(** The loop of [_string]; [acc] is the text of the chunks so far.  The fuel
bounds the characters read. *)
Fixpoint string_loop (fuel : nat) (acc rest : ustring) : outcome json_error (ustring * ustring) :=
  match fuel, rest with
  | O, _ => NoFuel
  | S _, [] => error StringUnterminated []
  | S fuel, c :: after =>
      if c =? QUOTE then Done (acc, after)
      else if c =? BACKSLASH then
        match after with
        | [] => error EscapeUnterminated []
        | escape :: after =>
            match assoc escape SIMPLE_ESCAPES with
            | Some simple => string_loop fuel (acc ++ [simple]) after
            | None =>
                if escape =? ch "u" then
                  '(point, after) ← _unicode_escape after;
                  string_loop fuel (acc ++ [point]) after
                else error InvalidEscape rest
            end
        end
      else if c <? 32 then error ControlCharacter rest
      else if is_surrogate c then error SurrogateCharacter rest
      else string_loop fuel (acc ++ [c]) after
  end.

(** [_string], at the character behind the opening quote. *)
Definition _string (rest : ustring) : outcome json_error (ustring * ustring) :=
  string_loop (S (length rest)) [] rest.

(** A failing scanner of a number's part, at its offset. *)
Definition positioned {A} (o : scanned A) : outcome json_error (A * ustring) :=
  match o with
  | Done a => Done a
  | Raise (e, rest) => error (NumberProblem e) rest
  | NoFuel => NoFuel
  end.

(** A [ValueError] of the number's class, at the start of the number. *)
Definition number_at {A} (start : ustring) (o : outcome number_error A) : outcome json_error A :=
  match o with
  | Done a => Done a
  | Raise e => error (NumberProblem e) start
  | NoFuel => NoFuel
  end.

Definition _number (start : ustring) : outcome json_error (ustring * ustring) :=
  let '(_, rest) := sign_part start in
  '(_, rest) ← positioned (integer_part rest);
  '(_, rest) ← positioned (fraction_part rest);
  '(_, rest) ← positioned (exponent_part rest);
  let raw := take (length start - length rest) start in
  canonical ← number_at start (canonical_number raw);
  text ← number_at start (new_number canonical);
  Done (text, rest).

(** [_value], [_array] and [_object] with their loops. *)
Fixpoint _value (fuel : nat) (depth : Z) (st : state) : outcome json_error (JsonValue * state) :=
  match fuel with
  | O => NoFuel
  | S fuel =>
      '(rest, nodes) ← _node depth st;
      match rest with
      | [] => error UnexpectedEnd rest
      | c :: after =>
          if c =? QUOTE then
            '(s, rest) ← _string after; Done (JString s, (rest, nodes))
          else if c =? ch "{" then
            match _skip_space after with
            | c' :: after' =>
                if c' =? ch "}" then Done (JObject [], (after', nodes))
                else '(ms, st) ← object_loop fuel depth [] (c' :: after', nodes); Done (JObject ms, st)
            | [] => '(ms, st) ← object_loop fuel depth [] ([], nodes); Done (JObject ms, st)
            end
          else if c =? ch "[" then
            match _skip_space after with
            | c' :: after' =>
                if c' =? ch "]" then Done (JArray [], (after', nodes))
                else '(items, st) ← array_loop fuel depth [] (c' :: after', nodes); Done (JArray items, st)
            | [] => '(items, st) ← array_loop fuel depth [] ([], nodes); Done (JArray items, st)
            end
          else if (c =? ch "t") && starts_with (u "true") rest then Done (JBool true, (drop 4 rest, nodes))
          else if (c =? ch "f") && starts_with (u "false") rest then Done (JBool false, (drop 5 rest, nodes))
          else if (c =? ch "n") && starts_with (u "null") rest then Done (JNull, (drop 4 rest, nodes))
          else if (c =? ch "-") || is_ascii_digit c then
            '(text, rest) ← _number rest; Done (JNumber text, (rest, nodes))
          else error UnexpectedCharacter rest
      end
  end
with array_loop (fuel : nat) (depth : Z) (items : list JsonValue) (st : state)
    : outcome json_error (list JsonValue * state) :=
  match fuel with
  | O => NoFuel
  | S fuel =>
      '(item, (rest, nodes)) ← _value fuel (depth + 1) st;
      match _skip_space rest with
      | [] => error ArrayUnterminated []
      | c :: after =>
          if c =? ch "]" then Done (items ++ [item], (after, nodes))
          else if c =? ch "," then array_loop fuel depth (items ++ [item]) (_skip_space after, nodes)
          else error ArraySeparator (c :: after)
      end
  end
with object_loop (fuel : nat) (depth : Z) (result : list (ustring * JsonValue)) (st : state)
    : outcome json_error (list (ustring * JsonValue) * state) :=
  match fuel with
  | O => NoFuel
  | S fuel =>
      match st.1 with
      | c :: after =>
          if c =? QUOTE then
            '(key, rest) ← _string after;
            if bool_decide (key ∈ result.*1) then error DuplicateKey st.1
            else
              match _skip_space rest with
              | c :: after =>
                  if c =? ch ":" then
                    '(item, (rest, nodes)) ← _value fuel (depth + 1) (_skip_space after, st.2);
                    let result := result ++ [(key, item)] in
                    match _skip_space rest with
                    | [] => error ObjectUnterminated []
                    | c :: after =>
                        if c =? ch "}" then Done (result, (after, nodes))
                        else if c =? ch "," then object_loop fuel depth result (_skip_space after, nodes)
                        else error ObjectSeparator (c :: after)
                    end
                  else error ColonExpected (c :: after)
              | [] => error ColonExpected []
              end
          else error KeyExpected st.1
      | [] => error KeyExpected st.1
      end
  end.
(* ===== verification/MirProof.v ===== *)
(** What [validate_blocks] of Mir.v accepts: single assignment, defined uses,
known successors, registered instructions, canonical variant identities, and a
variant proof on every path to a payload extraction.  [reaches] gives the facts
of one path of the control-flow graph; the section [dataflow] shows that the
validator's loop stops and computes their intersection over all paths. *)

From S2P Require Import Prelude TypeSystem Lexer Ast Mir.

(** * What the validator accepts *)

(** ** Single assignment *)

Definition targets (b : MirBasicBlock) : list Z := omap target_of (instructions b).

Definition terminator_uses (t : MirTerminator) : list Z :=
  match t with
  | MirReturn (Some v) => [v]
  | MirBranch c _ _ => [c]
  | _ => []
  end.

Definition block_uses (b : MirBasicBlock) : list Z :=
  concat (uses_of <$> instructions b) ++ terminator_uses (terminator b).

Definition successors (t : MirTerminator) : list Z :=
  match t with MirJump t => [t] | MirBranch _ t e => [t; e] | _ => [] end.

Lemma union_swap (X Y Z : gset Z) : X ∪ (Y ∪ Z) = (Y ∪ X) ∪ Z.
Proof. by rewrite (assoc_L (∪)), (comm_L (∪) X). Qed.

Lemma collect_fold ins D U D' U' :
  outcome_fold collect (D, U) ins = Done (D', U') ↔
  NoDup (omap target_of ins) ∧ (∀ t, t ∈ omap target_of ins → t ∉ D) ∧
  D' = list_to_set (omap target_of ins) ∪ D ∧ U' = U ∪ list_to_set (concat (uses_of <$> ins)).
Proof.
  revert D U. induction ins as [|i ins IH]; intros D U; cbn [outcome_fold omap list_omap fmap list_fmap concat].
  - split.
    + intros [= <- <-]. split; [constructor|]. split; [by intros t ?%elem_of_nil|]. set_solver.
    + intros (_ & _ & -> & ->). f_equal. f_equal; set_solver.
  - destruct (target_of i) as [t|] eqn:E; cbn [collect]; rewrite E; cbn [mbind outcome_bind].
    + destruct (decide (t ∈ D)) as [Ht|Ht]; cbn [mbind outcome_bind].
      * split; [done|]. intros (_ & Hd & _). exfalso. apply (Hd t); [left|done].
      * rewrite IH, NoDup_cons, list_to_set_app_L. split.
        -- intros (Hnd & Hd & -> & ->). split; [split; [|done]|].
           { intros Hin. apply (Hd t Hin). set_solver. }
           split; [|set_solver]. intros t' [->|Ht']%elem_of_cons; [done|]. specialize (Hd t' Ht'). set_solver.
        -- intros ([Hn Hnd] & Hd & -> & ->). split; [done|].
           split; [|by rewrite list_to_set_cons, union_swap, (assoc_L (∪))].
           intros t' Ht' [->%elem_of_singleton|Hin]%elem_of_union; [done|]. apply (Hd t'); [by right|done].
    + by rewrite IH, list_to_set_app_L, (assoc_L (∪)).
Qed.

Lemma check_terminator_spec ids D U t D' U' :
  check_terminator ids (D, U) t = Done (D', U') ↔
  (∀ s, s ∈ successors t → s ∈ ids) ∧ D' = D ∧ U' = U ∪ list_to_set (terminator_uses t).
Proof.
  destruct t as [[v|]|target|c t e|r]; cbn [check_terminator successors terminator_uses].
  - split; [intros [= <- <-]; set_solver|intros (_ & -> & ->); do 2 f_equal; set_solver].
  - split; [intros [= <- <-]; set_solver|intros (_ & -> & ->); do 2 f_equal; set_solver].
  - case_decide.
    + split; [intros [= <- <-]; set_solver|intros (_ & -> & ->); do 2 f_equal; set_solver].
    + split; [done|]. intros [Hs _]. set_solver.
  - case_decide.
    + split; [intros [= <- <-]; set_solver|intros (_ & -> & ->); do 2 f_equal; set_solver].
    + split; [done|]. intros [Hs _]. set_solver.
  - split; [intros [= <- <-]; set_solver|intros (_ & -> & ->); do 2 f_equal; set_solver].
Qed.

Lemma collect_block_spec ids D U b D' U' :
  collect_block ids (D, U) b = Done (D', U') ↔
  NoDup (targets b) ∧ (∀ t, t ∈ targets b → t ∉ D) ∧ (∀ s, s ∈ successors (terminator b) → s ∈ ids) ∧
  D' = list_to_set (targets b) ∪ D ∧ U' = U ∪ list_to_set (block_uses b).
Proof.
  unfold collect_block, targets, block_uses. rewrite list_to_set_app_L. split.
  - destruct (outcome_fold collect (D, U) (instructions b)) as [[D1 U1]| |] eqn:E; cbn; [|done..].
    apply collect_fold in E as (Hnd & Hd & -> & ->). intros (Hs & -> & ->)%check_terminator_spec. set_solver.
  - intros (Hnd & Hd & Hs & -> & ->).
    assert (outcome_fold collect (D, U) (instructions b) =
      Done (list_to_set (omap target_of (instructions b)) ∪ D, U ∪ list_to_set (concat (uses_of <$> instructions b))))
      as -> by (by apply collect_fold).
    cbn. apply check_terminator_spec. set_solver.
Qed.

Lemma collect_blocks_spec ids bs : ∀ D U D' U',
  outcome_fold (collect_block ids) (D, U) bs = Done (D', U') ↔
  NoDup (concat (targets <$> bs)) ∧ (∀ t, t ∈ concat (targets <$> bs) → t ∉ D) ∧
  (∀ b s, b ∈ bs → s ∈ successors (terminator b) → s ∈ ids) ∧
  D' = list_to_set (concat (targets <$> bs)) ∪ D ∧ U' = U ∪ list_to_set (concat (block_uses <$> bs)).
Proof.
  induction bs as [|b bs IH]; intros D U D' U'; cbn [outcome_fold fmap list_fmap concat].
  - split.
    + intros [= <- <-]. split; [constructor|]. set_solver.
    + intros (_ & _ & _ & -> & ->). f_equal. f_equal; set_solver.
  - rewrite !list_to_set_app_L, NoDup_app. split.
    + destruct (collect_block ids (D, U) b) as [[D1 U1]| |] eqn:E; cbn; [|done..].
      apply collect_block_spec in E as (Hnd & Hd & Hs & -> & ->).
      intros (Hnds & Hds & Hss & -> & ->)%IH. split; [split; [done|split; [|done]]|].
      { intros t Ht Hts. apply (Hds t Hts). set_solver. }
      split; [|split; [|by rewrite union_swap, (assoc_L (∪))]].
      * intros t [Ht|Ht]%elem_of_app; [by apply Hd|]. specialize (Hds t Ht). set_solver.
      * intros b' s [->|Hb]%elem_of_cons; [apply Hs|by apply Hss].
    + intros ((Hnd & Hdis & Hnds) & Hd & Hs & -> & ->).
      assert (collect_block ids (D, U) b = Done (list_to_set (targets b) ∪ D, U ∪ list_to_set (block_uses b))) as ->.
      { apply collect_block_spec. split; [done|]. split; [|split; [|done]].
        - intros t Ht. apply Hd. apply elem_of_app. by left.
        - intros s Hin. apply (Hs b); [left|done]. }
      cbn. apply IH. split; [done|]. split; [|split; [|by rewrite union_swap, (assoc_L (∪))]].
      * intros t Ht [Hin%elem_of_list_to_set|Hin]%elem_of_union; [by apply (Hdis t)|].
        apply (Hd t); [apply elem_of_app; by right|done].
      * intros b' s Hb. apply Hs. by right.
Qed.
(* ===== verification/TypeContracts.v ===== *)
(** Type contracts: [src/koschei/type_contracts.py], with the raw-queue gate of
[src/koschei/bounded_queue_contract_gate.py].

A [SemanticError] keeps its code and location; its message is text about the
subject.  A dictionary of declarations is a finite map, the mapping of an
inference the list of its items in insertion order.  [is_sensitive] recurses on
types that substitution builds, so it takes the depth of Python's stack and ends
in [RecursionError] below it. *)

From S2P Require Import Prelude TypeSystem Lexer Ast Capability.

#[export] Instance TypeNode_eq_dec : EqDecision TypeNode.
Proof.
  unfold EqDecision. fix go 1. intros t1 t2. destruct t1 as [|n1|n1|n1 a1|o1], t2 as [|n2|n2|n2 a2|o2]; try (right; discriminate).
  - by left.
  - destruct (decide (n1 = n2)) as [->|]; [by left|right; congruence].
  - destruct (decide (n1 = n2)) as [->|]; [by left|right; congruence].
  - destruct (decide (n1 = n2)) as [->|]; [|right; congruence].
    destruct (@list_eq_dec _ go a1 a2) as [->|]; [by left|right; congruence].
  - destruct (@list_eq_dec _ go o1 o2) as [->|]; [by left|right; congruence].
Defined.

Inductive contract_error :=
  | SemanticError (code : Z) (l : SourceLocation)
  (** A [ValueError] of the type text. *)
  | TypeTextError (e : type_error)
  | RecursionError
  (** An [AssertionError] of a later analysis. *)
  | AssertionError.

Abbreviation contract_result A := (outcome contract_error A).

(** * Tables, with the names that the installed modules add *)

Definition GENERIC_ARITY : list (ustring * nat) :=
  [(u "Option", 1); (u "Result", 2); (u "List", 1); (u "Map", 2); (u "BoundedQueue", 1)]%nat.

Definition RESERVED_TYPE_PARAMETERS : list ustring :=
  [u "Int"; u "Float"; u "String"; u "Bool"; u "Void"; u "Error"; u "Option"; u "Result"; u "List"; u "Map"] ++
  CAPABILITY_TYPES ++ [u "BoundedQueue"; u "Decimal"; u "TaskScope"].

(** * Declarations *)

(** A struct or enum declaration, as the contracts read it. *)
Inductive declaration :=
  | StructOf (d : StructDeclaration)
  | EnumOf (d : EnumDeclaration).

Definition type_parameters_of (d : declaration) : list ustring :=
  match d with StructOf d => struct_type_parameters d | EnumOf d => enum_type_parameters d end.

Definition declaration_name (d : declaration) : ustring :=
  match d with StructOf d => struct_name d | EnumOf d => enum_name d end.

(** The types of the fields, or of the variants that have a payload. *)
Definition component_types (d : declaration) : list TypeRef :=
  match d with StructOf d => field_type <$> struct_fields d | EnumOf d => omap payload_type (variants d) end.

(** [bind_type_variables(parse_type_ref(type_ref), parameters)]. *)
Definition bound_type (parameters : list ustring) (type_ref : option TypeRef) : contract_result TypeNode :=
  match parse_type_ref (names <$> type_ref) with
  | Done t => Done (bind_type_variables (list_to_set parameters) t)
  | Raise e => Raise (TypeTextError e)
  | NoFuel => NoFuel
  end.

Definition declaration_type (d : declaration) (r : TypeRef) : contract_result TypeNode :=
  bound_type (type_parameters_of d) (Some r).

Definition function_type (f : FunctionDeclaration) (r : option TypeRef) : contract_result TypeNode :=
  bound_type (function_type_parameters f) r.

(** * Assignability *)

Section zip_all.
Context {A B : Type} (f : A → B → bool).
(** [all(f(x, y) for x, y in zip(l1, l2))]. *)
Fixpoint zip_all (l1 : list A) (l2 : list B) : bool :=
  match l1, l2 with
  | x :: l1, y :: l2 => f x y && zip_all l1 l2
  | _, _ => true
  end.
End zip_all.

(** The outer recursion is on the expected type, the inner one on the options of
the actual type; [alternatives] of a type that is not a union is the type. *)
Fixpoint is_assignable (expected actual : TypeNode) {struct expected} : bool :=
  (fix against (actual : TypeNode) : bool :=
     match actual with
     | UnknownType => true
     | UnionType options => bool_decide (expected = UnknownType) || forallb against options
     | _ =>
         match expected with
         | UnknownType => true
         | UnionType options => existsb (λ option, is_assignable option actual) options
         | _ =>
             if bool_decide (expected = actual) then true
             else
               match expected, actual with
               | TypeVariable _, _ | _, TypeVariable _ => false
               | NamedType n, GenericType m _ | GenericType n _, NamedType m => bool_decide (n = m)
               | GenericType n args, GenericType m args' =>
                   bool_decide (n = m) && (length args =? length args')%nat && zip_all is_assignable args args'
               | _, _ => false
               end
         end
     end) actual.

Definition require_assignable (expected actual : TypeNode) (l : SourceLocation) : contract_result () :=
  if is_assignable expected actual then Done () else Raise (SemanticError 1301 l).

(** * Inference *)

Abbreviation type_mapping := (list (ustring * TypeNode)).

Definition _same_inference (t1 t2 : TypeNode) : bool := is_assignable t1 t2 && is_assignable t2 t1.

(** A mapping as [substitute_type] takes it. *)
Definition as_map (mapping : type_mapping) : gmap ustring TypeNode := list_to_map mapping.

Section zip_fold.
Context {A B S E : Type} (f : A → B → S → outcome E S).
Fixpoint zip_fold (l1 : list A) (l2 : list B) (s : S) : outcome E S :=
  match l1, l2 with
  | x :: l1, y :: l2 => s ← f x y s; zip_fold l1 l2 s
  | _, _ => Done s
  end.
End zip_fold.

Fixpoint _infer_pattern (l : SourceLocation) (pattern actual : TypeNode) (mapping : type_mapping)
    : contract_result type_mapping :=
  match pattern with
  | TypeVariable name =>
      match actual with
      | UnknownType => Done mapping
      | _ =>
          match dict_get name mapping with
          | None => Done (mapping ++ [(name, actual)])
          | Some previous =>
              if _same_inference previous actual then Done mapping else Raise (SemanticError 1307 l)
          end
      end
  | GenericType n args =>
      match actual with
      | GenericType m args' =>
          if bool_decide (n ≠ m) || negb (length args =? length args')%nat then Done mapping
          else zip_fold (_infer_pattern l) args args' mapping
      | _ => Done mapping
      end
  | UnionType options =>
      if (length (filter (λ o, is_assignable o actual = true) options) =? 1)%nat then
        (** The only candidate. *)
        (fix candidate (options : list TypeNode) : contract_result type_mapping :=
           match options with
           | [] => Done mapping
           | option :: options =>
               if is_assignable option actual then _infer_pattern l option actual mapping else candidate options
           end) options
      else Done mapping
  | _ => Done mapping
  end.

(** The loop over the parameters and the arguments of a call. *)
Definition infer_parameters (f : FunctionDeclaration) (l : SourceLocation)
    : list FunctionParameter → list TypeNode → type_mapping → contract_result type_mapping :=
  zip_fold (λ parameter actual mapping,
    pattern ← function_type f (Some (parameter_type parameter));
    _infer_pattern l pattern actual mapping).

Definition infer_function_mapping (f : FunctionDeclaration) (arguments : list TypeNode) (l : SourceLocation)
    : contract_result type_mapping :=
  if negb (length arguments =? length (parameters f))%nat then Raise (SemanticError 1301 l)
  else infer_parameters f l (parameters f) arguments [].

Definition instantiated_declaration_type (d : declaration) (mapping : type_mapping) : TypeNode :=
  match type_parameters_of d with
  | [] => NamedType (declaration_name d)
  | parameters => GenericType (declaration_name d) ((λ name, default UnknownType (dict_get name mapping)) <$> parameters)
  end.

(** * The validator *)

Record ImportedModule := mk_imported_module {
  imported_functions : list (ustring * FunctionDeclaration);
  imported_structs : list (ustring * StructDeclaration);
  imported_enums : list (ustring * EnumDeclaration);
}.

Record TypeContractValidator := mk_validator {
  validator_structs : gmap ustring StructDeclaration;
  validator_enums : gmap ustring EnumDeclaration;
}.

(** [dict.update]. *)
Definition dict_update {A} (m : gmap ustring A) (items : list (ustring * A)) : gmap ustring A :=
  foldl (λ m kv, <[kv.1 := kv.2]> m) m items.

(** [TypeContractValidator.__init__]. *)
Definition new_validator (program : NativeProgram) (modules : list (ustring * ImportedModule)) : TypeContractValidator :=
  mk_validator
    (foldl dict_update (dict_update ∅ ((λ d, (struct_name d, d)) <$> structs program))
      ((λ m, imported_structs m.2) <$> modules))
    (foldl dict_update (dict_update ∅ ((λ d, (enum_name d, d)) <$> enums program))
      ((λ m, imported_enums m.2) <$> modules)).

(** [any(f(x) for x in l)] and [for x in l: f(x)] of fallible [f]. *)
Section fallible_any.
Context {A E : Type} (f : A → outcome E bool).
Fixpoint fallible_any (l : list A) : outcome E bool :=
  match l with
  | [] => Done false
  | x :: l => b ← f x; if b : bool then Done true else fallible_any l
  end.
End fallible_any.

Section each.
Context {A E : Type} (f : A → outcome E ()).
Fixpoint each (l : list A) : outcome E () :=
  match l with
  | [] => Done ()
  | x :: l => _ ← f x; each l
  end.
End each.

Section validator.
Context (v : TypeContractValidator).
(** How deep Python's stack lets [is_sensitive] nest. *)
Context (recursion_limit : nat).

Definition _generic_declaration (name : ustring) : option declaration :=
  match validator_structs v !! name with
  | Some d => Some (StructOf d)
  | None => EnumOf <$> validator_enums v !! name
  end.

Fixpoint is_sensitive (depth : nat) (t : TypeNode) (seen : gset ustring) : contract_result bool :=
  match depth with
  | O => Raise RecursionError
  | S depth =>
      match t with
      | UnknownType | TypeVariable _ => Done false
      | UnionType options => fallible_any (λ option, is_sensitive depth option seen) options
      | GenericType name arguments =>
          in_arguments ← fallible_any (λ argument, is_sensitive depth argument seen) arguments;
          if in_arguments : bool then Done true
          else
            match _generic_declaration name with
            | None => Done false
            | Some d =>
                let key := render_type t in
                if bool_decide (key ∈ seen) then Done false
                else
                  let mapping := dict_update ∅ (zip (type_parameters_of d) arguments) in
                  fallible_any (λ r,
                    component ← declaration_type d r;
                    is_sensitive depth (substitute_type mapping component) ({[key]} ∪ seen)) (component_types d)
            end
      | NamedType name =>
          if bool_decide (name ∈ CAPABILITY_TYPES) then Done true
          else if bool_decide (name ∈ seen) then Done false
          else
            match _generic_declaration name with
            | None => Done false
            | Some d =>
                fallible_any (λ r,
                  component ← declaration_type d r;
                  is_sensitive depth component ({[name]} ∪ seen)) (component_types d)
            end
      end
  end.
..........
Work order
Search the listing for the string "canonical". Copy each line where it is found.

Finished task
  canonical ← number_at start (canonical_number raw);
  text ← number_at start (new_number canonical);
known successors, registered instructions, canonical variant identities, and a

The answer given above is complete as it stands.